Retaining Soil with Compaction and Geogrid
Retaining wall block can be used to construct walls that retain, or prevent the movement of the soil. The maximum height these walls can be built without the use of reinforcement is dependent on these primary conditions.
- Size and mass of the block
- Existing soil and retained slope conditions
- Set back of the retaining wall
Shear is the force applied
when using a pair of scissors
Retaining walls that rely solely on their weight to retain the soil behind them are called gravity walls. When taller wall heights are required or certain site conditions exist such as surcharges or a slope above the wall, a reinforced wall is constructed.
One method of reinforcing an Allan Block retaining wall is to use geogrid. Geogrid is a flexible mesh that is used to create a reinforced coherent mass behind the retaining wall by stabilizing the soil.
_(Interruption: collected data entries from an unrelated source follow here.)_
(** A [ColType] is its string. *)
Definition typeName (t : ColType) : bytes :=
  match t with
  | TBool => go "bool" | TInt => go "int" | TFloat => go "float" | TString => go "string"
  | TBytes => go "bytes" | TTimestamp => go "timestamp" | TDate => go "date" | TUUID => go "uuid"
  | TTextArray => go "text_array" | TJSONB => go "jsonb" | TOther s => s
  end.
Definition knownTypes : list ColType :=
  [TBool; TInt; TFloat; TString; TBytes; TTimestamp; TDate; TUUID; TTextArray; TJSONB].
Definition typeOf (s : bytes) : ColType :=
  default (TOther s) (list_find (λ t, typeName t = s) knownTypes ≫= λ p, Some p.2).

Definition columnJSON (c : Column) : json :=
  JObj ([(go "name", JStr (colName c)); (go "type", JStr (typeName (colType c))); (go "id", jint (colID c))]
    ++ omit (negb (colNotNull c)) (go "not_null") (JBool (colNotNull c))
    ++ omit (negb (colIdentity c)) (go "identity") (JBool (colIdentity c))
    ++ omit (isEmpty (colDefault c)) (go "default") (JStr (colDefault c))
    ++ omit (colMaxLen c =? 0) (go "max_len") (jint (colMaxLen c))).
Definition checkJSON (c : CheckDesc) : json :=
  JObj [(go "name", JStr (chkName c)); (go "expr", JStr (chkExpr c))].
Definition fkJSON (f : FKDesc) : json :=
  JObj ([(go "name", JStr (fkName f)); (go "cols", jlist jnat (fkCols f));
         (go "ref_table", JStr (fkRefTable f)); (go "ref_cols", jlist JStr (fkRefCols f))]
    ++ omit (isEmpty (fkOnDelete f)) (go "on_delete") (JStr (fkOnDelete f))).
Definition indexJSON (x : IndexDesc) : json :=
  JObj ([(go "id", jint (ixID x)); (go "name", JStr (ixName x)); (go "cols", jlist jnat (ixCols x));
         (go "unique", JBool (ixUnique x))]
    ++ omit (isEmpty (ixDesc x)) (go "desc") (jlist JBool (ixDesc x))).
Definition descJSON (d : TableDesc) : json :=
  JObj (omit (tFormatVersion d =? 0) (go "format_version") (jint (tFormatVersion d))
    ++ [(go "id", jint (tID d)); (go "name", JStr (tName d)); (go "columns", jlist columnJSON (tColumns d));
        (go "pk_cols", jlist jnat (tPKCols d))]
    ++ omit (isEmpty (tIndexes d)) (go "indexes") (jlist indexJSON (tIndexes d))
    ++ omit (isEmpty (tChecks d)) (go "checks") (jlist checkJSON (tChecks d))
    ++ omit (isEmpty (tForeignKeys d)) (go "foreign_keys") (jlist fkJSON (tForeignKeys d))
    ++ [(go "next_col_id", jint (tNextColID d))]).

Definition stamp (d : TableDesc) : TableDesc :=
  mkTable descFormatVersion (tID d) (tName d) (tColumns d) (tPKCols d) (tIndexes d)
    (tChecks d) (tForeignKeys d) (tNextColID d) (tOrdByID d).
(** [marshalDesc] stamps the descriptor it is given; these values always
    marshal. *)
Definition marshalDesc (d : TableDesc) : bytes := printJSON true (descJSON (stamp d)).

(** ** Decoding *)

(** Keys match fields exactly or up to case: besides ASCII letters, the
    Kelvin sign folds to [k] and the long s to [s]. *)
Definition foldRune (r : Z) : Z :=
  if (65 <=? r) && (r <=? 90) then r + 32 else if r =? 0x212A then 107 else if r =? 0x17F then 115 else r.
Definition sameKey (k name : bytes) : bool :=
  bool_decide (k = name) || bool_decide (foldRune <$> runes k = foldRune <$> runes name).

(** The value for a field; an absent field keeps its zero value, as [null]
    does. Of several members for a field, which the encoder never writes,
    the last is taken. *)
Definition fieldOr (acc : json) (m : list (bytes * json)) (name : bytes) : json :=
  foldl (λ acc kv, if sameKey kv.1 name then kv.2 else acc) acc m.
Definition field : list (bytes * json) -> bytes -> json := fieldOr JNull.

Definition decStr (v : json) : option bytes :=
  match v with JNull => Some [] | JStr s => Some s | _ => None end.
Definition decBool (v : json) : option bool :=
  match v with JNull => Some false | JBool b => Some b | _ => None end.
(** Integers are decimal without fraction or exponent, and in range. *)
Definition decInt (lo hi : Z) (v : json) : option Z :=
  match v with
  | JNull => Some 0
  | JNum t =>
      n ← match t with
          | c :: t' => if bool_decide (c = x2d) then n ← undigits t'; Some (- n) else undigits t
          | [] => None
          end;
      if (lo <=? n) && (n <=? hi) then Some n else None
  | _ => None
  end.
Definition decUint32 : json -> option Z := decInt 0 (2 ^ 32 - 1).
Definition decUint64 : json -> option Z := decInt 0 maxUint64.
Definition decLen : json -> option Z := decInt minInt64 maxInt64.
(** Ordinals are [int]s that index the columns; a negative one, which the
    encoder never writes, is not represented. *)
Definition decOrd (v : json) : option nat := n ← decInt 0 maxInt64 v; Some (Z.to_nat n).
Definition decList {A : Type} (f : json -> option A) (v : json) : option (list A) :=
  match v with JNull => Some [] | JArr l => mapM f l | _ => None end.
Definition decObj {A : Type} (f : list (bytes * json) -> option A) (v : json) : option A :=
  match v with JNull => f [] | JObj m => f m | _ => None end.

Definition decColumn : json -> option Column := decObj (λ m,
  name ← decStr (field m (go "name")); type ← decStr (field m (go "type")); id ← decUint32 (field m (go "id"));
  nn ← decBool (field m (go "not_null")); ident ← decBool (field m (go "identity"));
  def ← decStr (field m (go "default")); len ← decLen (field m (go "max_len"));
  Some (mkColumn name (typeOf type) id nn ident def len)).
Definition decCheck : json -> option CheckDesc := decObj (λ m,
  name ← decStr (field m (go "name")); expr ← decStr (field m (go "expr")); Some (mkCheck name expr)).
Definition decFK : json -> option FKDesc := decObj (λ m,
  name ← decStr (field m (go "name")); cols ← decList decOrd (field m (go "cols"));
  tab ← decStr (field m (go "ref_table")); rcols ← decList decStr (field m (go "ref_cols"));
  del ← decStr (field m (go "on_delete")); Some (mkFK name cols tab rcols del)).
Definition decIndex : json -> option IndexDesc := decObj (λ m,
  id ← decUint64 (field m (go "id")); name ← decStr (field m (go "name"));
  cols ← decList decOrd (field m (go "cols")); uniq ← decBool (field m (go "unique"));
  desc ← decList decBool (field m (go "desc")); Some (mkIndex id name cols uniq desc)).
Definition decDesc : json -> option TableDesc := decObj (λ m,
  ver ← decUint32 (field m (go "format_version")); id ← decUint64 (field m (go "id"));
  name ← decStr (field m (go "name")); cols ← decList decColumn (field m (go "columns"));
  pk ← decList decOrd (field m (go "pk_cols")); ixs ← decList decIndex (field m (go "indexes"));
  cks ← decList decCheck (field m (go "checks")); fks ← decList decFK (field m (go "foreign_keys"));
  next ← decUint32 (field m (go "next_col_id"));
  Some (mkTable ver id name cols pk ixs cks fks next None)).

Definition errVersion (v : Z) : error :=
  ENew (go "descriptor format version " ++ fmtInt v ++ go " is newer than this bytdb supports ("
        ++ fmtInt descFormatVersion ++ go "); upgrade bytdb").

Definition parseDesc (blob : bytes) : outcome TableDesc :=
  match parseJSON blob ≫= decDesc with
  | None => Err EJson
  | Some d => if descFormatVersion <? tFormatVersion d then Err (errVersion (tFormatVersion d)) else Ok (buildOrdByID d)
  end.

(** ** What is written reads back *)

Definition cleanColumn (c : Column) : Column :=
  mkColumn (clean (colName c)) (typeOf (clean (typeName (colType c)))) (colID c) (colNotNull c) (colIdentity c)
    (clean (colDefault c)) (colMaxLen c).
Definition cleanCheck (c : CheckDesc) : CheckDesc := mkCheck (clean (chkName c)) (clean (chkExpr c)).
Definition cleanFK (f : FKDesc) : FKDesc :=
  mkFK (clean (fkName f)) (fkCols f) (clean (fkRefTable f)) (clean <$> fkRefCols f) (clean (fkOnDelete f)).
Definition cleanIndex (x : IndexDesc) : IndexDesc :=
  mkIndex (ixID x) (clean (ixName x)) (ixCols x) (ixUnique x) (ixDesc x).
(** A descriptor with every string as valid UTF-8. *)
Definition cleanDesc (d : TableDesc) : TableDesc :=
  mkTable (tFormatVersion d) (tID d) (clean (tName d)) (cleanColumn <$> tColumns d) (tPKCols d)
    (cleanIndex <$> tIndexes d) (cleanCheck <$> tChecks d) (cleanFK <$> tForeignKeys d) (tNextColID d) None.

(** The widths of the struct's integers. *)
Record desc_range (d : TableDesc) : Prop := {
  rg_version : uint32_ok (tFormatVersion d);
  rg_ID : uint64_ok (tID d);
  rg_next : uint32_ok (tNextColID d);
  rg_cols : Forall (λ c, uint32_ok (colID c) /\ int64_ok (colMaxLen c)) (tColumns d);
  rg_pk : Forall (λ o, Z.of_nat o <= maxInt64) (tPKCols d);
  rg_ixs : Forall (λ x, uint64_ok (ixID x) /\ Forall (λ o, Z.of_nat o <= maxInt64) (ixCols x)) (tIndexes d);
  rg_fks : Forall (λ f, Forall (λ o, Z.of_nat o <= maxInt64) (fkCols f)) (tForeignKeys d);
}.

Lemma typeName_typeOf s : typeName (typeOf s) = s.
Proof.
  unfold typeOf. destruct (list_find _ knownTypes) as [[i t]|] eqn:E; cbn; [|done].
  by apply list_find_Some in E as (_ & H & _).
Qed.

Lemma fieldOr_cons acc k v m n : fieldOr acc ((k, v) :: m) n = fieldOr (if sameKey k n then v else acc) m n.
Proof. done. Qed.
Lemma fieldOr_omit acc e k v m n :
  fieldOr acc (omit e k v ++ m) n = fieldOr (if sameKey k n then if e then acc else v else acc) m n.
Proof. destruct e; cbn; [by destruct (sameKey k n)|done]. Qed.
Lemma fieldOr_omit_end acc e k v n :
  fieldOr acc (omit e k v) n = if sameKey k n then if e then acc else v else acc.
Proof. rewrite <- (app_nil_r (omit e k v)). by rewrite fieldOr_omit. Qed.

(** Looks up every field of an encoded struct. *)
Ltac field_value :=
  unfold field; cbn [app];
  repeat first [rewrite fieldOr_omit | rewrite fieldOr_cons | rewrite fieldOr_omit_end];
  repeat match goal with |- context [sameKey ?a ?b] =>
    let r := eval vm_compute in (sameKey a b) in change (sameKey a b) with r end;
  cbn [fieldOr foldl]; reflexivity.
Ltac fields :=
  repeat match goal with |- context [field ?m ?k] => eassert (field m k = _) as -> by field_value end.

Lemma decStr_omit s : decStr (if isEmpty s then JNull else JStr s) = Some s.
Proof. by destruct s. Qed.
Lemma decBool_omit b : decBool (if negb b then JNull else JBool b) = Some b.
Proof. by destruct b. Qed.
Lemma decInt_jint lo hi z : lo <= z <= hi -> decInt lo hi (jint z) = Some z.
Proof.
  intros Hz. unfold jint, fmtInt. destruct (Z.ltb_spec z 0).
  - cbn [decInt]. rewrite bool_decide_true by done. rewrite undigits_digits by lia. cbn [mbind option_bind].
    rewrite Z.opp_involutive. by replace ((lo <=? z) && (z <=? hi)) with true by lia.
  - cbn [decInt]. assert (exists c s, digits z = c :: s /\ c <> x2d) as (c & s & E & Hc).
    { pose proof (digits_Forall z ltac:(lia)) as Hd. rewrite digits_step in * by lia.
      destruct (_ ++ _) as [|c s] eqn:E; [by apply app_nil in E as [_ ?]|].
      exists c, s. split; [done|]. apply Forall_cons in Hd as [Hd _]. by intros ->. }
    pose proof (undigits_digits z ltac:(lia)) as Hu. rewrite E in *. rewrite bool_decide_false by done. rewrite Hu.
    cbn [mbind option_bind]. by replace ((lo <=? z) && (z <=? hi)) with true by lia.
Qed.
Lemma decInt_omit lo hi z : lo <= z <= hi -> decInt lo hi (if z =? 0 then JNull else jint z) = Some z.
Proof. intros Hz. destruct (Z.eqb_spec z 0) as [->|]; [done|by apply decInt_jint]. Qed.

Lemma mapM_fmap {A : Type} (f : json -> option A) (g : A -> json) l :
  Forall (λ x, f (g x) = Some x) l -> mapM f (g <$> l) = Some l.
Proof. induction 1 as [|x l Hx _ IH]; [done|]. cbn. rewrite Hx. cbn. by rewrite IH. Qed.
Lemma decList_jlist {A : Type} (f : json -> option A) (g : A -> json) l :
  Forall (λ x, f (g x) = Some x) l -> decList f (jlist g l) = Some l.
Proof. intros Hl. destruct l as [|x l]; [done|]. cbn [jlist decList]. by apply mapM_fmap. Qed.
Lemma decList_omit {A : Type} (f : json -> option A) (g : A -> json) l :
  Forall (λ x, f (g x) = Some x) l -> decList f (if isEmpty l then JNull else jlist g l) = Some l.
Proof. intros Hl. by destruct l; [|apply decList_jlist]. Qed.
Lemma decOrd_jnat n : Z.of_nat n <= maxInt64 -> decOrd (jnat n) = Some n.
Proof. intros Hn. unfold decOrd, jnat. rewrite decInt_jint by lia. cbn. by rewrite Nat2Z.id. Qed.
Lemma Forall_always {A : Type} (P : A -> Prop) l : (forall x, P x) -> Forall P l.
Proof. intros H. by apply Forall_forall. Qed.

Definition type_ok (c : Column) : Prop := typeOf (typeName (colType c)) = colType c.

Lemma decColumn_JSON c : uint32_ok (colID c) -> int64_ok (colMaxLen c) -> type_ok c ->
  decColumn (columnJSON c) = Some c.
Proof.
  intros Hid Hlen Ht. unfold decColumn, columnJSON, decObj. fields.
  rewrite decStr_omit, !decBool_omit. cbn [decStr mbind option_bind]. unfold decUint32, decLen.
  rewrite decInt_jint by (unfold uint32_ok in Hid; lia). cbn [mbind option_bind].
  rewrite decInt_omit by (unfold int64_ok, two63, minInt64, maxInt64, two63 in *; lia). cbn [mbind option_bind].
  rewrite Ht. by destruct c.
Qed.
Lemma decCheck_JSON c : decCheck (checkJSON c) = Some c.
Proof. unfold decCheck, checkJSON, decObj. fields. cbn. by destruct c. Qed.
Lemma decFK_JSON f : Forall (λ o, Z.of_nat o <= maxInt64) (fkCols f) -> decFK (fkJSON f) = Some f.
Proof.
  intros Hc. unfold decFK, fkJSON, decObj. fields. rewrite decStr_omit.
  rewrite !decList_jlist by (done || (eapply Forall_impl; [done|apply decOrd_jnat]) || by apply Forall_always).
  cbn. by destruct f.
Qed.
Lemma decIndex_JSON x : uint64_ok (ixID x) -> Forall (λ o, Z.of_nat o <= maxInt64) (ixCols x) ->
  decIndex (indexJSON x) = Some x.
Proof.
  intros Hid Hc. unfold decIndex, indexJSON, decObj. fields.
  unfold decUint64. rewrite decInt_jint by (unfold uint64_ok, maxUint64 in *; lia). cbn [mbind option_bind decStr decBool].
  rewrite decList_jlist by (eapply Forall_impl; [done|apply decOrd_jnat]). cbn [mbind option_bind].
  rewrite decList_omit by (by apply Forall_always). cbn. by destruct x.
Qed.
Lemma decDesc_JSON d : desc_range d -> Forall type_ok (tColumns d) ->
  decDesc (descJSON d) = Some (clone d).
Proof.
  intros [Hv Hid Hn Hc Hpk Hix Hfk] Ht. unfold decDesc, descJSON, decObj. fields.
  unfold decUint32, decUint64. rewrite decInt_omit by (unfold uint32_ok in Hv; lia). cbn [mbind option_bind].
  rewrite (decInt_jint _ _ (tID d)) by (unfold uint64_ok, maxUint64 in *; lia). cbn [mbind option_bind decStr].
  rewrite (decList_jlist decColumn).
  2: { apply Forall_forall. intros c Hin. rewrite Forall_forall in Hc, Ht. destruct (Hc c Hin). by apply decColumn_JSON; [..|apply Ht]. }
  cbn [mbind option_bind].
  rewrite decList_jlist by (eapply Forall_impl; [done|apply decOrd_jnat]). cbn [mbind option_bind].
  rewrite (decList_omit decIndex) by (eapply Forall_impl; [done|intros x []; by apply decIndex_JSON]). cbn [mbind option_bind].
  rewrite (decList_omit decCheck) by (apply Forall_always, decCheck_JSON). cbn [mbind option_bind].
  rewrite (decList_omit decFK) by (eapply Forall_impl; [done|apply decFK_JSON]). cbn [mbind option_bind].
  by rewrite decInt_jint by (unfold uint32_ok in Hn; lia).
Qed.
The stability of the soil depends greatly on the friction angle it contains. The friction angle is often referred to as the shear strength of the soil. Shear is the force that is applied when using a pair of scissors. In soil, the friction angle is the maximum shear force between particles of soil as they try to pass each other.
To visualize the friction angle of soil, think about a pile of soil on the ground. When you pile soil on the ground it naturally forms a conical shape. The steepness of the cone is directly related to the friction angle of the soil. If you have a rough gravelly soil you can pile it into a steeper cone than if you have a soft finely grained soil. See the Soils Chart for more information of friction angles and soil.
The "Sand Castle" Demonstration
The Sand Castle Test
How is it possible for this simple cylinder of soil to support this concrete block while the other one failed? The answer is geogrid reinforcement. Geogrid adds significant strength to the soil cylinder and prevents it from failing.
- 2 Tubes
- 5 Screens (Circular Shaped)
- Sand (wet)
- Compaction Tool
- Sand Scooper
The sand castle test takes two cylinders of soil and applies vertical force to see how the soil performs. The first cylinder is just compacted material. The second is also compacted material with the addition of mesh screens to simulate the use of geogrid reinforcement.
From this example you can see how the geogrid reinforces the soil mass so that it can withstand much more force. It also helps the soil that is reinforced to act as one coherent gravity mass. If you consider a simple gravity retaining wall, the forces from the soil being retained must be retained by the mass of the wall blocks. When you use geogrid with a retaining wall, the mass of the blocks and the additional mass of the reinforced soil helps to withstand the pressures behind the wall. This combined mass is what allows very tall walls to be built when using geogrid.
Note: By increasing the length of geogrid in the wall, you increase the mass of the structure and therefore can build taller walls. You cannot increase the mass of the structure by using more layers of geogrid however. Using more layers of geogrid only helps to make the mass you are working with act more coherently as a single mass.